(Dataset entries)
Definition execute (operation : OperationRequest) (request_epoch : Z) (connection_id : bytes)
    (authenticated_process_id : Z) (registration : RequestRegistration) (deadline : Z) : rt ExecutionOutcome :=
  revoked ← in_world (Threads.is_cancelled (rr_cancellation registration));
  if revoked : bool then mret cancelled else
  late ← in_world (past deadline);
  if late : bool then mret deadline_outcome else
  match operation with
  | OperationRequest.Status => mret (success [])
  | OperationRequest.ExactOriginMatches context => browser_fill context None request_epoch registration deadline
  | OperationRequest.GetSelectedCredential context selection =>
      browser_fill context (Some selection) request_epoch registration deadline
  | OperationRequest.CreateVault master_password => create_vault master_password registration deadline
  | OperationRequest.UnlockMasterPassword master_password => unlock_vault registration deadline master_password
  | OperationRequest.Lock => lock_vault
  | OperationRequest.ListAccountSummaries offset limit =>
      list_accounts offset limit request_epoch registration deadline
  | OperationRequest.GetAccount id => get_account id request_epoch registration deadline
  | OperationRequest.AddAccount fields => add_account fields request_epoch registration deadline
  | OperationRequest.UpdateAccount id fields => update_account id fields request_epoch registration deadline
  | OperationRequest.DeleteAccount id => delete_account id request_epoch registration deadline
  | OperationRequest.EnrollWindowsHello parent_window =>
      enroll_windows_hello registration deadline parent_window authenticated_process_id request_epoch
  | OperationRequest.UnlockWindowsHello parent_window =>
      unlock_windows_hello registration deadline parent_window authenticated_process_id request_epoch
  | OperationRequest.RemoveWindowsHello => remove_windows_hello registration deadline request_epoch
  | OperationRequest.MakePasskey proof =>
      make_passkey request_epoch registration deadline fuel proof connection_id authenticated_process_id
  | OperationRequest.GetPasskeyAssertion proof credential_id =>
      get_passkey_assertion request_epoch registration deadline proof credential_id
  | OperationRequest.DeletePasskey credential_id => delete_passkey request_epoch registration deadline credential_id
  | OperationRequest.ListPasskeysForAssertion proof =>
      list_passkeys_for_assertion request_epoch registration deadline proof
  | OperationRequest.ListPasskeys => list_passkeys request_epoch registration deadline
  | OperationRequest.ConfirmPasskeyCreation proof credential_id =>
      confirm_passkey_creation request_epoch registration deadline proof credential_id connection_id
        authenticated_process_id
  | OperationRequest.RollbackPasskeyCreation proof credential_id =>
      rollback_passkey_creation request_epoch registration deadline proof credential_id connection_id
        authenticated_process_id
  end.

Definition binding_failure (context : DispatchContext) (operation : OperationRequest) : rt (option ExecutionOutcome) :=
  connection_id ← in_world (of_connection cn_connection_id);
  mret (passkey_binding_failure operation (permit_request_id (dc_permit context)) connection_id).

Definition execute_decoded (operation : OperationRequest) (context : DispatchContext) : rt ExecutionOutcome :=
  unless (binding_failure context operation) (
  connection_id ← in_world (of_connection cn_connection_id);
  process_id ← in_world (of_connection cn_process_id);
  execute operation (permit_unlock_epoch (dc_permit context)) connection_id process_id (dc_registration context)
    (dc_deadline context)).

Definition execute_body (envelope : RequestEnvelope) (context : DispatchContext) : rt ExecutionOutcome :=
  match OperationRequest_decode (re_operation envelope) (re_body envelope) with
  | Ok operation => execute_decoded operation context
  | Err error => mret (map_operation_decode_error error)
  | Panic => of_result Panic
  end.
Definition validate_replay (envelope : RequestEnvelope) (context : DispatchContext) : rt (option ExecutionOutcome) :=
  match OperationRequest_decode (re_operation envelope) (re_body envelope) with
  | Ok operation => binding_failure context operation
  | Err _ => mret None
  | Panic => of_result Panic
  end.

Definition execute_request (envelope : RequestEnvelope) (context : DispatchContext) : rt ExecutionOutcome :=
  if OperationCode.requires_idempotency_key (permit_operation (dc_permit context)) then
    idempotency_key ← of_result (ok_or (re_idempotency_key envelope) DispatchInternal);
    request_fingerprint ← of_result (request_fingerprint (re_operation envelope)
      (permit_unlock_epoch (dc_permit context)) (re_body envelope));
    execute_idempotent idempotency_key request_fingerprint (validate_replay envelope context)
      (execute_body envelope context)
  else execute_body envelope context.

Definition dispatch_with_admission {A} (header : FrameHeader) (envelope : RequestEnvelope) (on_admitted : W → W)
    (write_response : ResponseEnvelope → stm W DispatchError A) : rt A :=
  correlation ← in_world correlation_id;
  admission ← in_world (admit_request header envelope correlation);
  match admission with
  | RequestRejected response =>
      finally (
        modify (on_world on_admitted);;
        in_world (
          response ← bounded_response response correlation;
          write_response response)) (on_world (drop_guard CommitGate))
  | RequestAdmitted context =>
      outcome ← on_failure (modify (on_world on_admitted);; execute_request envelope context)
        (on_world (drop_context context));
      in_world (finish_dispatch context outcome write_response)
  end.

Definition dispatch {A} (header : FrameHeader) (envelope : RequestEnvelope)
    (write_response : ResponseEnvelope → stm W DispatchError A) : rt A :=
  dispatch_with_admission header envelope id write_response.

(** ** Other calls *)

Definition status_snapshot : rt (AgentState * Z) :=
  guarded CommitGate (in_world (state ← the_state; epoch ← the_epoch; mret (state, epoch))).

Definition cancel_request (connection_id : bytes) (request_id : Z) : stm W DispatchError bool :=
  coordinator_cancel {| rk_connection_id := connection_id; rk_request_id := request_id |}.

Definition apply_cancel (header : FrameHeader) : rt unit :=
  guarded CommitGate (in_world (
    connection_id ← of_connection cn_connection_id;
    map_err_st DispatchConnection (on_connection (Session.cancel header));;
    cancel_request connection_id (request_id header);;
    mret tt)).

(** [retain]: the confirmed creations of the connection are forgotten, the others marked. *)
Definition abandon_creations (connection_id : bytes)
    (m : gmap PendingPasskeyCreationKey PendingPasskeyCreation) : gmap PendingPasskeyCreationKey PendingPasskeyCreation :=
  map_imap (λ key pending,
    if bool_decide (pk_connection_id key ≠ connection_id) then Some pending
    else if pp_confirmed pending then None
    else Some (disconnected pending)) m.

Definition remove_lease (connection_id : bytes) : stm W DispatchError unit :=
  with_mutex BrowserLeasesMutex (λ s,
    (Ok tt, set_leases (delete connection_id (rt_browser_leases (sh_runtime s))) s)).

Definition disconnect : rt unit :=
  guarded CommitGate (in_world (
    connection_id ← of_connection cn_connection_id;
    on_connection (λ c, (Ok tt, Session.close c));;
    cancel_connection connection_id;;
    remove_lease connection_id;;
    with_mutex PendingPasskeysMutex (λ s,
      (Ok tt, set_pending (abandon_creations connection_id (pending_creations s)) s))));;
  rollback_disconnected_passkey_creations fuel;;
  mret tt.

Definition shutdown : rt unit :=
  guarded CommitGate (in_world (
    atomic (λ s, (Ok tt, set_flag LockFlag true s));;
    store_state ShuttingDown;;
    advance_epoch));;
  guarded CreationGate (guarded WindowsHelloGate (
    with_vault lock;;
    in_world (store_state ShuttingDown))).
End dispatch.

Assigned task » Each entry above needs to be returned exactly as written.

Output »
Definition execute (operation : OperationRequest) (request_epoch : Z) (connection_id : bytes)
    (authenticated_process_id : Z) (registration : RequestRegistration) (deadline : Z) : rt ExecutionOutcome :=
  revoked ← in_world (Threads.is_cancelled (rr_cancellation registration));
  if revoked : bool then mret cancelled else
  late ← in_world (past deadline);
  if late : bool then mret deadline_outcome else
  match operation with
  | OperationRequest.Status => mret (success [])
  | OperationRequest.ExactOriginMatches context => browser_fill context None request_epoch registration deadline
  | OperationRequest.GetSelectedCredential context selection =>
      browser_fill context (Some selection) request_epoch registration deadline
  | OperationRequest.CreateVault master_password => create_vault master_password registration deadline
  | OperationRequest.UnlockMasterPassword master_password => unlock_vault registration deadline master_password
  | OperationRequest.Lock => lock_vault
  | OperationRequest.ListAccountSummaries offset limit =>
      list_accounts offset limit request_epoch registration deadline
  | OperationRequest.GetAccount id => get_account id request_epoch registration deadline
  | OperationRequest.AddAccount fields => add_account fields request_epoch registration deadline
  | OperationRequest.UpdateAccount id fields => update_account id fields request_epoch registration deadline
  | OperationRequest.DeleteAccount id => delete_account id request_epoch registration deadline
  | OperationRequest.EnrollWindowsHello parent_window =>
      enroll_windows_hello registration deadline parent_window authenticated_process_id request_epoch
  | OperationRequest.UnlockWindowsHello parent_window =>
      unlock_windows_hello registration deadline parent_window authenticated_process_id request_epoch
  | OperationRequest.RemoveWindowsHello => remove_windows_hello registration deadline request_epoch
  | OperationRequest.MakePasskey proof =>
      make_passkey request_epoch registration deadline fuel proof connection_id authenticated_process_id
  | OperationRequest.GetPasskeyAssertion proof credential_id =>
      get_passkey_assertion request_epoch registration deadline proof credential_id
  | OperationRequest.DeletePasskey credential_id => delete_passkey request_epoch registration deadline credential_id
  | OperationRequest.ListPasskeysForAssertion proof =>
      list_passkeys_for_assertion request_epoch registration deadline proof
  | OperationRequest.ListPasskeys => list_passkeys request_epoch registration deadline
  | OperationRequest.ConfirmPasskeyCreation proof credential_id =>
      confirm_passkey_creation request_epoch registration deadline proof credential_id connection_id
        authenticated_process_id
  | OperationRequest.RollbackPasskeyCreation proof credential_id =>
      rollback_passkey_creation request_epoch registration deadline proof credential_id connection_id
        authenticated_process_id
  end.

Definition binding_failure (context : DispatchContext) (operation : OperationRequest) : rt (option ExecutionOutcome) :=
  connection_id ← in_world (of_connection cn_connection_id);
  mret (passkey_binding_failure operation (permit_request_id (dc_permit context)) connection_id).

Definition execute_decoded (operation : OperationRequest) (context : DispatchContext) : rt ExecutionOutcome :=
  unless (binding_failure context operation) (
  connection_id ← in_world (of_connection cn_connection_id);
  process_id ← in_world (of_connection cn_process_id);
  execute operation (permit_unlock_epoch (dc_permit context)) connection_id process_id (dc_registration context)
    (dc_deadline context)).

Definition execute_body (envelope : RequestEnvelope) (context : DispatchContext) : rt ExecutionOutcome :=
  match OperationRequest_decode (re_operation envelope) (re_body envelope) with
  | Ok operation => execute_decoded operation context
  | Err error => mret (map_operation_decode_error error)
  | Panic => of_result Panic
  end.
Definition validate_replay (envelope : RequestEnvelope) (context : DispatchContext) : rt (option ExecutionOutcome) :=
  match OperationRequest_decode (re_operation envelope) (re_body envelope) with
  | Ok operation => binding_failure context operation
  | Err _ => mret None
  | Panic => of_result Panic
  end.

Definition execute_request (envelope : RequestEnvelope) (context : DispatchContext) : rt ExecutionOutcome :=
  if OperationCode.requires_idempotency_key (permit_operation (dc_permit context)) then
    idempotency_key ← of_result (ok_or (re_idempotency_key envelope) DispatchInternal);
    request_fingerprint ← of_result (request_fingerprint (re_operation envelope)
      (permit_unlock_epoch (dc_permit context)) (re_body envelope));
    execute_idempotent idempotency_key request_fingerprint (validate_replay envelope context)
      (execute_body envelope context)
  else execute_body envelope context.

Definition dispatch_with_admission {A} (header : FrameHeader) (envelope : RequestEnvelope) (on_admitted : W → W)
    (write_response : ResponseEnvelope → stm W DispatchError A) : rt A :=
  correlation ← in_world correlation_id;
  admission ← in_world (admit_request header envelope correlation);
  match admission with
  | RequestRejected response =>
      finally (
        modify (on_world on_admitted);;
        in_world (
          response ← bounded_response response correlation;
          write_response response)) (on_world (drop_guard CommitGate))
  | RequestAdmitted context =>
      outcome ← on_failure (modify (on_world on_admitted);; execute_request envelope context)
        (on_world (drop_context context));
      in_world (finish_dispatch context outcome write_response)
  end.

Definition dispatch {A} (header : FrameHeader) (envelope : RequestEnvelope)
    (write_response : ResponseEnvelope → stm W DispatchError A) : rt A :=
  dispatch_with_admission header envelope id write_response.

(** ** Other calls *)

Definition status_snapshot : rt (AgentState * Z) :=
  guarded CommitGate (in_world (state ← the_state; epoch ← the_epoch; mret (state, epoch))).

Definition cancel_request (connection_id : bytes) (request_id : Z) : stm W DispatchError bool :=
  coordinator_cancel {| rk_connection_id := connection_id; rk_request_id := request_id |}.

Definition apply_cancel (header : FrameHeader) : rt unit :=
  guarded CommitGate (in_world (
    connection_id ← of_connection cn_connection_id;
    map_err_st DispatchConnection (on_connection (Session.cancel header));;
    cancel_request connection_id (request_id header);;
    mret tt)).

(** [retain]: the confirmed creations of the connection are forgotten, the others marked. *)
Definition abandon_creations (connection_id : bytes)
    (m : gmap PendingPasskeyCreationKey PendingPasskeyCreation) : gmap PendingPasskeyCreationKey PendingPasskeyCreation :=
  map_imap (λ key pending,
    if bool_decide (pk_connection_id key ≠ connection_id) then Some pending
    else if pp_confirmed pending then None
    else Some (disconnected pending)) m.

Definition remove_lease (connection_id : bytes) : stm W DispatchError unit :=
  with_mutex BrowserLeasesMutex (λ s,
    (Ok tt, set_leases (delete connection_id (rt_browser_leases (sh_runtime s))) s)).

Definition disconnect : rt unit :=
  guarded CommitGate (in_world (
    connection_id ← of_connection cn_connection_id;
    on_connection (λ c, (Ok tt, Session.close c));;
    cancel_connection connection_id;;
    remove_lease connection_id;;
    with_mutex PendingPasskeysMutex (λ s,
      (Ok tt, set_pending (abandon_creations connection_id (pending_creations s)) s))));;
  rollback_disconnected_passkey_creations fuel;;
  mret tt.

Definition shutdown : rt unit :=
  guarded CommitGate (in_world (
    atomic (λ s, (Ok tt, set_flag LockFlag true s));;
    store_state ShuttingDown;;
    advance_epoch));;
  guarded CreationGate (guarded WindowsHelloGate (
    with_vault lock;;
    in_world (store_state ShuttingDown))).
End dispatch.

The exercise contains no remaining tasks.